The back-seat driver of the Sangh parivar, the RSS, had reportedly told the BJP leadership to go ahead with Modi’s anointment with or without Advani’s blessings. Advani appeared to have grossly exaggerated his own influence within the BJP and the RSS. He failed to acknowledge the sentiment among the cadres, a section of the leadership, and even a section of the voters that if the party has any realistic chance of returning to power after a decade in 2014, it would be possible only with an aggressive leader like Modi at the helm. Modi may be a “high risk” but “high return” gamble and the BJP feels it would be worth trying him out.

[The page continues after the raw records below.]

(** One more answer. *)
Lemma answer_linv L st p r : inv st -> asked_in st p -> linv L st -> addr (at_ (heap st) p) ∉ map fst L ->
  linv (L ++ results (heap st) [(p, r)]) (answer st p r)
  /\ extends (heap st) (heap (answer st p r))
  /\ forall boot, (forall a, a ∈ map addr (heap st) <-> known boot L a) ->
       forall a, a ∈ map addr (heap (answer st p r)) <-> known boot (L ++ results (heap st) [(p, r)]) a.
Proof.
  intros Hst [Hp Ha] Hl Hnew. destruct r as [r |].
  2: { change (results (heap st) [(p, None)]) with (@nil (AddrPort * dict)). rewrite app_nil_r.
    split; [done |]. split; [by intros q Hq | done]. }
  change (results (heap st) [(p, Some r)]) with [(addr (at_ (heap st) p), r)]. set (ap := addr (at_ (heap st) p)) in *.
  cbn [answer]. set (f := fun ct => MkContact _ _ _ _).
  assert (inv (set_contact st p f)) as Hst1 by (by apply set_contact_inv).
  assert (map addr (alter f p (heap st)) = map addr (heap st)) as Hmap by by apply map_alter_id.
  assert (linv (L ++ [(ap, r)]) (set_contact (set_peers st (peers st ++ peers_of r)) p f)) as Hl1.
  { destruct Hl as [H1 H2 H3 H4]. split; simpl.
    - intros x. rewrite elem_of_app, H1. setoid_rewrite elem_of_app. setoid_rewrite list_elem_of_singleton. naive_solver.
    - intros b r'. rewrite Hmap, elem_of_app, list_elem_of_singleton. intros [Hb | [= -> ->]]; [by eapply H2 |].
      apply list_elem_of_In, in_map, nth_In. done.
    - intros q r' Hq. rewrite length_alter in Hq. destruct (decide (p = q)) as [<- | Hne].
      + rewrite at_alter_eq by done. simpl. fold ap. rewrite elem_of_app, list_elem_of_singleton. intros [Hin | [= ->]].
        { destruct Hnew. apply list_elem_of_In, in_map_iff. exists (ap, r'). by rewrite <- list_elem_of_In. }
        split; [done |]. simpl. intros i -> ->. done.
      + rewrite at_alter_ne by done. rewrite elem_of_app, list_elem_of_singleton. intros [Hin | [= Heq ->]]; [by apply H3 |].
        by destruct Hne; apply (addr_inj st).
    - intros q Hq. rewrite length_alter in Hq. destruct (decide (p = q)) as [<- | Hne].
      + rewrite at_alter_eq by done. simpl. fold ap. intros _. exists r. rewrite elem_of_app, list_elem_of_singleton. by right.
      + rewrite at_alter_ne by done. intros Ht. destruct (H4 q Hq Ht) as [r' ?]. exists r'. rewrite elem_of_app. by left. }
  set (st2 := match assoc (str "values") r with Some (VList vals) => _ | _ => _ end).
  assert (inv st2 /\ heap st2 = alter f p (heap st) /\ linv (L ++ [(ap, r)]) st2) as (Hst2 & Hh2 & Hl2).
  { assert (forall x, x ∈ peers st2 <-> x ∈ peers st ++ peers_of r) as Hps.
    { intros x. unfold st2, peers_of. rewrite elem_of_app. repeat (case_match; try (simpl; set_solver)). simpl. apply add_peers_in. }
    assert (heap st2 = alter f p (heap st)) as Hh by (unfold st2; by repeat case_match).
    split; [| split; [done |]].
    - unfold st2. repeat (case_match; try done). destruct Hst1. split; simpl; try done. by apply add_peers_nodup.
    - destruct Hl1 as [H1 H2 H3 H4]. simpl in *. split; rewrite ?Hh; [| done..]. intros x. by rewrite Hps. }
  clearbody st2. set (st3 := match get_string (str "nodes") r with Some ns => _ | None => _ end).
  assert (linv (L ++ [(ap, r)]) st3 /\ extends (heap st2) (heap st3)
    /\ forall a, a ∈ map addr (heap st3) <-> a ∈ map addr (heap st) \/ a ∈ nodes_of r) as (Hl3 & Hx3 & Ha3).
  { unfold st3, nodes_of. destruct (get_string (str "nodes") r) as [ns |].
    - split; [apply add_all_linv; [done | apply nodes_fresh | done] |]. split; [apply add_all_extends |].
      intros a. rewrite add_all_addrs by (done || apply nodes_fresh). by rewrite Hh2, Hmap.
    - split; [done |]. split; [by intros q Hq |]. intros a. rewrite Hh2, Hmap. set_solver. }
  split; [done |]. split.
  - eapply extends_trans; [| exact Hx3]. rewrite Hh2. intros q Hq. rewrite length_alter. split; [done |]. by apply (at_alter addr).
  - intros boot Hk a. rewrite Ha3, Hk. unfold known. setoid_rewrite elem_of_app. setoid_rewrite list_elem_of_singleton. naive_solver.
Qed.

Lemma results_cons h p r l : results h ((p, r) :: l) = match r with Some r => (addr (at_ h p), r) :: results h l | None => results h l end.
Proof. by destruct r. Qed.

Lemma results_extends h h' l : extends h h' -> Forall (fun pr => (pr.1 < length h)%nat) l -> results h' l = results h l.
Proof.
  intros Hx. induction 1 as [| [p r] l Hp _ IH]; [done |]. rewrite !results_cons. simpl in Hp. destruct (Hx p Hp) as [_ ->]. by rewrite IH.
Qed.

Lemma results_from h l a : a ∈ map fst (results h l) -> a ∈ map (fun pr => addr (at_ h pr.1)) l.
Proof.
  induction l as [| [p r] l IH]; [done |]. rewrite results_cons. destruct r; simpl; rewrite ?elem_of_cons; tauto.
Qed.

(** The answers of a round, one after another. *)
Lemma answers_linv l : forall L st, inv st -> linv L st -> Forall (fun pr => asked_in st pr.1) l ->
  NoDup (map (fun pr => addr (at_ (heap st) pr.1)) l) ->
  (forall pr, pr ∈ l -> addr (at_ (heap st) pr.1) ∉ map fst L) ->
  let st' := fold_left (fun st pr => answer st pr.1 pr.2) l st in
  linv (L ++ results (heap st) l) st' /\ extends (heap st) (heap st')
  /\ forall boot, (forall a, a ∈ map addr (heap st) <-> known boot L a) ->
       forall a, a ∈ map addr (heap st') <-> known boot (L ++ results (heap st) l) a.
Proof.
  induction l as [| [p r] l IH]; intros L st Hst Hl Hl1 Hnd Hnew; cbv zeta; cbn [fold_left fst snd].
  { change (results (heap st) []) with (@nil (AddrPort * dict)). rewrite app_nil_r. split; [done |]. split; [by intros q Hq | done]. }
  inversion_clear Hl1 as [| ? ? Hp Hl2]. simpl in Hp, Hnd. apply NoDup_cons in Hnd as [Hnot Hnd].
  destruct (answer_linv L st p r Hst Hp Hl (Hnew (p, r) ltac:(by left))) as (H1 & H2 & H3).
  destruct (answer_inv st p r Hp Hst) as (H4 & _ & H5).
  assert (Forall (fun pr => (pr.1 < length (heap st))%nat) l) as Hlt by (eapply Forall_impl; [exact Hl2 | by intros pr []]).
  assert (map (fun pr => addr (at_ (heap (answer st p r)) pr.1)) l = map (fun pr => addr (at_ (heap st) pr.1)) l) as Hm.
  { apply map_ext_in. intros pr Hin. rewrite Forall_forall in Hlt. apply H2, Hlt. by apply list_elem_of_In. }
  destruct (IH (L ++ results (heap st) [(p, r)]) (answer st p r) H4 H1) as (K1 & K2 & K3).
  - eapply Forall_impl; [exact Hl2 |]. intros pr. apply H5.
  - by rewrite Hm.
  - intros pr Hin. rewrite Forall_forall in Hlt. rewrite (proj2 (H2 pr.1 (Hlt pr Hin))). rewrite map_app, elem_of_app.
    intros [Hold | Heq%results_from].
    + by apply (Hnew pr); [right |].
    + apply list_elem_of_singleton in Heq. simpl in Heq. apply Hnot. rewrite <- Heq. apply list_elem_of_In. apply (in_map (fun pr => addr (at_ (heap st) pr.1))). by apply list_elem_of_In.
  - assert ((L ++ results (heap st) [(p, r)]) ++ results (heap (answer st p r)) l = L ++ results (heap st) ((p, r) :: l)) as Heq.
    { rewrite (results_extends _ _ l H2 Hlt), <- app_assoc. f_equal. rewrite !results_cons. by destruct r. }
    rewrite Heq in K1, K3. split; [done |]. split; [by eapply extends_trans |]. intros boot Hb. by apply K3, H3.
Qed.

Advani’s argument against Modi appears to be that the Gujarat strongman will antagonise the allies, especially the Janata Dal (United). This is not without merit, but Modi acolytes believe that if their leader is able to sustain the momentum, the losses from the JD(U)’s possible desertion from the National Democratic Alliance will be more than made up. The other reservation against Modi among Advani loyalists seems to be the reputation of the Gujarat chief minister as a despot. Modi has ensured that there is no competition to him from within the party in Gujarat. Keshubhai Patel’s exit from the party is a good example of Modi’s ruthlessness.

Advani may have relented for now, but that may not be the end of the story as far as Modi's rise in the party is concerned. Conflict is bound to arise when the party will have to formally declare him prime ministerial candidate in the months to come.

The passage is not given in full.